Sherron Watkins (nacida el 28 de agosto de 1959) es una ex vicepresidente estadounidense de Desarrollo Corporativo de la antigua Enron Corporation. Watkins testificó sobre su papel en el fraude de Enron ante los comités de la Cámara de Representantes y el Senado de Estados Unidos a principios de 2002.
En agosto de 2001, Watkins alertó al entonces director general de Enron, Kenneth Lay, de irregularidades contables en los informes financieros. Sin embargo, Watkins ha sido criticada por no haber denunciado el fraude a las autoridades gubernamentales y por no haber hablado antes públicamente de sus preocupaciones, ya que su memorándum no llegó al público hasta cinco meses después de ser escrito. La Sra. Watkins fue representada por el abogado de Houston Philip H. Hilder.
El memorándum interno y su contenido
El documento interno que escribió Watkins —conocido popularmente como el memorándum "Dear Ken"— advertía de prácticas contables riesgosas y estructuras financieras complejas utilizadas por Enron para ocultar deudas y pérdidas.

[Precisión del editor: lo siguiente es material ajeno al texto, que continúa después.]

(** The remark [_build_vector_db] prints when the model is missing. *)
Definition model_not_found_msg (model : string) : string :=
  "The embedding model '" +:+ model +:+ "' was not found by the Ollama server." +:+ nl
  +:+ "Please pull the model by running the following command in your terminal:"
  +:+ nl +:+ nl
  +:+ "ollama pull " +:+ model +:+ nl.

Definition note_build (path : string) : M unit := λ w,
  (set_index_builds (λ b, b ++ [path]) w, inr tt).

(** [Chroma.from_documents(chunks, OllamaEmbeddings(model), persist_directory)]:
    the request is recorded, and a store that was built is on disk. *)
Definition Chroma_from_documents (env : Env) (chunks : list Document)
    (model path : string) : M unit :=
  note_build path;;
  check (chroma_from_documents env chunks model path);;
  add_dir path.

Definition _build_vector_db (env : Env) (self : RAGPipeline) : M unit :=
  documents ← lift (csv_loader env (data_source self));
  let chunks := split_documents env 500 50 documents in
  try_except
    (Chroma_from_documents env chunks (embedding_model self) (chroma_db_path self))
    (λ e,
       match e with
       | Raised ValueError msg =>
           (if contains "not found, try pulling it first" msg then
              print (nl +:+ repeat "=" 80);;
              print "🛑 Ollama Model Not Found";;
              print (repeat "-" 80);;
              print (model_not_found_msg (embedding_model self));;
              print (repeat "=" 80 +:+ nl)
            else mret tt);;
           raise (CustomException e)
       | _ => raise (CustomException e)
       end).

Definition get_retriever (env : Env) (self : RAGPipeline) : M Retriever :=
  found ← os_path_exists (chroma_db_path self);
  (if negb found then _build_vector_db env self else mret tt);;
  try_except
    (check (chroma_open env (embedding_model self) (chroma_db_path self));;
     mret (mkRetriever (chroma_db_path self) (embedding_model self) 5))
    (λ e, raise (CustomException e)).

End rag_pipeline.

Export rag_pipeline.

(** ** The graph library

    [langgraph] is not part of the repository.  What the agent relies on is
    modelled here: a graph is a set of named nodes, an entry point and
    directed edges; [invoke] writes the input into the state, then proceeds
    in rounds, running every active node on the current state and merging
    the dictionaries they return, key by key: [insights] and
    [visualizations] are declared with [operator.add] and are concatenated,
    every other key is overwritten.  A node receives the state's lists by
    reference. *)

Module langgraph.

Definition node_fn : Type := AgentState → M AgentState.

Record StateGraph : Type := mkGraph {
  nodes : list (string * node_fn);
  entry_point : option string;
  edges : list (string * string);
}.

Definition END : string := "__end__".

Definition new_graph : StateGraph := mkGraph [] None [].

Definition add_node (name : string) (f : node_fn) (g : StateGraph) : StateGraph :=
  mkGraph (nodes g ++ [(name, f)]) (entry_point g) (edges g).

Definition set_entry_point (name : string) (g : StateGraph) : StateGraph :=
  mkGraph (nodes g) (Some name) (edges g).

Definition add_edge (src dst : string) (g : StateGraph) : StateGraph :=
  mkGraph (nodes g) (entry_point g) (edges g ++ [(src, dst)]).

Fixpoint find_node (name : string) (ns : list (string * node_fn)) : option node_fn :=
  match ns with
  | [] => None
  | (n, f) :: rest => if bool_decide (n = name) then Some f else find_node name rest
  end.

Definition successors (g : StateGraph) (name : string) : list string :=
  snd <$> filter (λ e, e.1 = name) (edges g).

(** A key without a reducer keeps the last value written. *)
Definition last_value {A} (old new : option A) : option A :=
  match new with
  | Some v => Some v
  | None => old
  end.

(** [operator.add] on a key that holds a list value. *)
Definition add_values {A} (old new : option (list A)) : option (list A) :=
  match new with
  | Some v => Some (default [] old ++ v)
  | None => old
  end.

(** [operator.add] on a key that holds a list object: a new list. *)
Definition add_objects (old new : option loc) : M (option loc) :=
  match new with
  | Some l2 =>
      xs ← match old with Some l1 => deref l1 | None => mret [] end;
      ys ← deref l2;
      l ← alloc (xs ++ ys);
      mret (Some l)
  | None => mret old
  end.

(** The state after an update, given the list object [viz] that the
    reducer of [visualizations] produced. *)
Definition merge_values (st upd : AgentState) (viz : option loc) : AgentState :=
  mkState
    (last_value (file_path st) (file_path upd))
    (last_value (target_column st) (target_column upd))
    (last_value (numerical_cols st) (numerical_cols upd))
    (last_value (categorical_cols st) (categorical_cols upd))
    (last_value (datetime_cols st) (datetime_cols upd))
    (last_value (retriever st) (retriever upd))
    (add_values (insights st) (insights upd))
    viz
    (last_value (current_plot_context st) (current_plot_context upd)).

Definition apply_update (st upd : AgentState) : M AgentState :=
  viz ← add_objects (visualizations st) (visualizations upd);
  mret (merge_values st upd viz).

Fixpoint apply_updates (st : AgentState) (upds : list AgentState) : M AgentState :=
  match upds with
  | [] => mret st
  | u :: rest => st' ← apply_update st u; apply_updates st' rest
  end.

(** A node starts: the engine hands it the current state. *)
Definition enter (name : string) (st : AgentState) : M unit := λ w,
  (set_trace (λ t, t ++ [(name, st)]) w, inr tt).

Fixpoint run_nodes (g : StateGraph) (active : list string) (st : AgentState)
    : M (list AgentState) :=
  match active with
  | [] => mret []
  | name :: rest =>
      match find_node name (nodes g) with
      | None => raise (Raised ValueError ("Found edge ending at unknown node " +:+ name))
      | Some f =>
          enter name st;;
          u ← f st;
          us ← run_nodes g rest st;
          mret (u :: us)
      end
  end.

Definition next_active (g : StateGraph) (active : list string) : list string :=
  remove_dups (filter (λ n, n ≠ END) (active ≫= successors g)).

Fixpoint rounds (limit : nat) (g : StateGraph) (active : list string)
    (st : AgentState) : M AgentState :=
  match active with
  | [] => mret st
  | _ :: _ =>
      match limit with
      | O => raise (Raised GraphRecursionError "Recursion limit reached")
      | S k =>
          us ← run_nodes g active st;
          st' ← apply_updates st us;
          rounds k g (next_active g active) st'
      end
  end.

Definition recursion_limit : nat := 25.

(** [workflow.compile().invoke(input)] *)
Definition invoke (g : StateGraph) (input : AgentState) : M AgentState :=
  st ← apply_update empty_dict input;
  match entry_point g with
  | None => raise (Raised ValueError "Graph must have an entrypoint")
  | Some name => rounds recursion_limit g [name] st
  end.

End langgraph.

Export langgraph.

(** ** [src/agents/data_visualization_agent.py] *)

Module data_visualization_agent.

(** *** Dictionaries the nodes build *)

(** [{"insights": l}] *)
Definition dict_insights (l : list string) : AgentState :=
  mkState None None None None None None (Some l) None None.

(** [{"current_plot_context": c}] *)
Definition dict_context (c : Dict) : AgentState :=
  mkState None None None None None None None None (Some c).

(** [{"visualizations": l, "current_plot_context": c}] *)
Definition dict_caption (l : loc) (c : Dict) : AgentState :=
  mkState None None None None None None None (Some l) (Some c).

(** [{"numerical_cols": n, "categorical_cols": c, "datetime_cols": d}] *)
Definition dict_profile (n c d : list string) : AgentState :=
  mkState None None (Some n) (Some c) (Some d) None None None None.

(** [l[0]] *)
Definition first {A} (l : list A) : M A :=
  match l with
  | x :: _ => mret x
  | [] => raise (Raised IndexError "list index out of range")
  end.

(** [df[col]] *)
Definition getitem (df : DataFrame) (col : string) : M Column :=
  match List.find (λ c, bool_decide (col_name c = col)) (df_columns df) with
  | Some c => mret c
  | None => raise (Raised KeyError col)
  end.

(** *** [_check_ollama_connection] *)

Definition connection_error_msg (base_url : string) : string :=
  "Connection to Ollama server at '" +:+ base_url +:+ "' failed." +:+ nl
  +:+ "Please ensure the Ollama application is running on your machine." +:+ nl
  +:+ "You can start it by running the following command in your terminal:"
  +:+ nl +:+ nl
  +:+ "ollama serve" +:+ nl.

Definition default_base_url : string := "http://localhost:11434".

Definition _check_ollama_connection (env : Env) (base_url : string) : M unit :=
  print "🔎 Checking for Ollama server connection...";;
  try_except
    (check (requests_get env base_url);;
     print "✅ Ollama server is running.")
    (λ e,
       if isinstance e ConnectionError then
         print (nl +:+ repeat "=" 80);;
         print "🛑 Ollama Connection Error";;
         print (repeat "-" 80);;
         print (connection_error_msg base_url);;
         print (repeat "=" 80 +:+ nl);;
         raise (Raised ConnectionRefusedError "Ollama server not found.")
       else raise e).

(** *** [_get_contextual_insights] *)

Definition insights_query (env : Env) (num_cols cat_cols : list string) : string :=
  "What are some common data analysis and visualization techniques "
  +:+ "for a dataset with numerical columns like " +:+ format_list env num_cols +:+ " and "
  +:+ "categorical columns like " +:+ format_list env cat_cols +:+ "?".

Definition synthesis_prompt (context : string) : string :=
  let ind := "            " in
  nl +:+ ind +:+ "Based on the following data analysis techniques, provide a concise summary of 2-3 key suggestions for an analyst."
  +:+ nl +:+ ind +:+ "Focus on actionable advice."
  +:+ nl
  +:+ nl +:+ ind +:+ "Retrieved Techniques:"
  +:+ nl +:+ ind +:+ context
  +:+ nl
  +:+ nl +:+ ind +:+ "Summary:"
  +:+ nl +:+ ind.

Definition _get_contextual_insights (env : Env) (llm : LLM) (state : AgentState)
    : M AgentState :=
  print (nl +:+ "🤔 Querying RAG pipeline for contextual insights...");;
  match retriever state with
  | None => mret (dict_insights ["Retriever not available."])
  | Some retriever =>
      let num_cols := default [] (numerical_cols state) in
      let cat_cols := default [] (categorical_cols state) in
      let query := insights_query env num_cols cat_cols in
      try_except
        (retrieved_docs ← lift (retriever_invoke env retriever query);
         let context := join nl (page_content <$> retrieved_docs) in
         content ← llm_content env llm (synthesis_prompt context);
         let insights_summary := strip content in
         print "✅ RAG Insights Generated.";;
         mret (dict_insights [insights_summary]))
        (λ e, raise (CustomException e))
  end.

En él señalaba que ciertas transacciones y entidades fuera de balance podían crear la apariencia de resultados financieros más sólidos de los que realmente eran, y sugería que la compañía considerara la posibilidad de una corrección o reexpresión de estados financieros.
Contexto del fraude
Enron utilizó entidades de propósito especial y otras técnicas contables para mantener fuera del balance grandes obligaciones y para inflar beneficios. Estas prácticas, combinadas con la falta de transparencia, conflictos de interés y mala supervisión, condujeron al colapso de la compañía y a una de las bancarrotas corporativas más sonadas de la historia de Estados Unidos en diciembre de 2001.
Consecuencias y legado
El caso Enron tuvo importantes repercusiones: además de juicios y condenas para varios ejecutivos, impulsó cambios regulatorios destinados a mejorar la gobernanza corporativa, la transparencia contable y la protección de los denunciantes. Entre esas reformas destacó la promulgación del Sarbanes-Oxley Act en 2002, que fortaleció controles internos, la responsabilidad de los directivos y las sanciones por fraude financiero.

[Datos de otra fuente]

Lemma venn_pattern_mismatch_witness :
  let petals : gmap string string :=
    {[ "01" := "1 (25.0%)"; "10" := "1 (25.0%)" ]} in
  ∃ e, (Demo.venn petals ["A"; "B"]).2 = Raise e.
Proof.
  destruct (venn_pattern_mismatch () () () () () () ()
    Demo.to_rgba Demo.sample_cmap Demo.SHAPES Demo.SHAPES Demo.SHAPES
    Demo.PETAL_LABEL_COORDS Demo.ax_legend
    {[ "01" := "1 (25.0%)"; "10" := "1 (25.0%)" ]} ["A"; "B"]
    (CmapName "viridis") () 13%Z (Some "upper right") None) as (e & He & _).
  - right. exists [("01", ()); ("10", ()); ("11", ())], "11".
    split; [reflexivity|]. split; [|reflexivity].
    do 2 right. left.
  - by exists e.
Defined.

Lemma venn_invalid_cardinality_witness :
  ∃ msg, Demo.venn ∅ ["A"] = ([], Raise (ValueError msg)).
Proof.
  destruct (venn_invalid_cardinality () () () () () () ()
    Demo.to_rgba Demo.sample_cmap Demo.SHAPES Demo.SHAPES Demo.SHAPES
    Demo.PETAL_LABEL_COORDS Demo.ax_legend ∅ ["A"]
    (CmapName "viridis") () 13%Z (Some "upper right") None) as (msg & Hv & _).
  - left. simpl. lia.
  - by exists msg.
Defined.

Example venn_one_label :
  Demo.venn {[ "1" := "3 (100.0%)" ]} ["A"]
  = ([], Raise (ValueError invalid_cardinality)).
Proof. vm_compute. reflexivity. Qed.

Example venn_seven_labels :
  Demo.venn ∅ ["A"; "B"; "C"; "D"; "E"; "F"; "G"]
  = ([], Raise (ValueError invalid_cardinality)).
Proof. vm_compute. reflexivity. Qed.

Example venn_missing_pattern :
  ∃ drawn,
    Demo.venn {[ "01" := "1 (25.0%)"; "10" := "1 (25.0%)" ]} ["A"; "B"]
    = (drawn, Raise (KeyError "11")) ∧ length drawn = 4.
Proof. eexists. vm_compute. split; reflexivity. Qed.

(** ** The number of datasets is checked by [venn] only *)

Section cardinality.
Context `{Countable K}.
Variables colorspec opacity rgba coords dims angle point : Type.
Variable to_rgba : colorspec → opacity → result rgba.
Variable sample_cmap : string → nat → opacity → result (list rgba).
Variable SHAPE_COORDS : nat → option (list coords).
Variable SHAPE_DIMS : nat → option (list dims).
Variable SHAPE_ANGLES : nat → option (list angle).
Variable PETAL_LABEL_COORDS : nat → option (list (string * point)).
Variable ax_legend :
  axes rgba coords dims angle point → list string → string → Z →
  result (axes rgba coords dims angle point).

Críticas y defensa de Watkins
Watkins recibió tanto elogios por haber llamado la atención sobre problemas internos como críticas por no haber recurrido antes a las autoridades externas. Ella sostiene que intentó resolver el asunto mediante canales internos y que su papel consistió en advertir a la dirección para evitar daños mayores a la empresa y a sus empleados. Su caso puso de relieve las dificultades que enfrentan los denunciantes en entornos corporativos: miedo a represalias, incertidumbre sobre la eficacia de las denuncias internas y dilemas éticos al denunciar irregularidades.
Actividad posterior
Tras el escándalo, Watkins participó como conferencista y asesora en temas de ética empresarial, gobernanza y protección de denunciantes. Ha hablado públicamente sobre la importancia de sistemas efectivos de control interno y de una cultura corporativa que facilite la comunicación honesta y la rendición de cuentas. Su experiencia es frecuentemente citada en debates sobre cómo proteger y animar a quienes detectan irregularidades dentro de organizaciones.
El papel de Sherron Watkins en el caso Enron sigue siendo un ejemplo complejo sobre el valor y los límites de la denuncia interna, y su historia contribuye a entender por qué las protecciones legales y las políticas internas son esenciales para detectar y prevenir fraudes corporativos.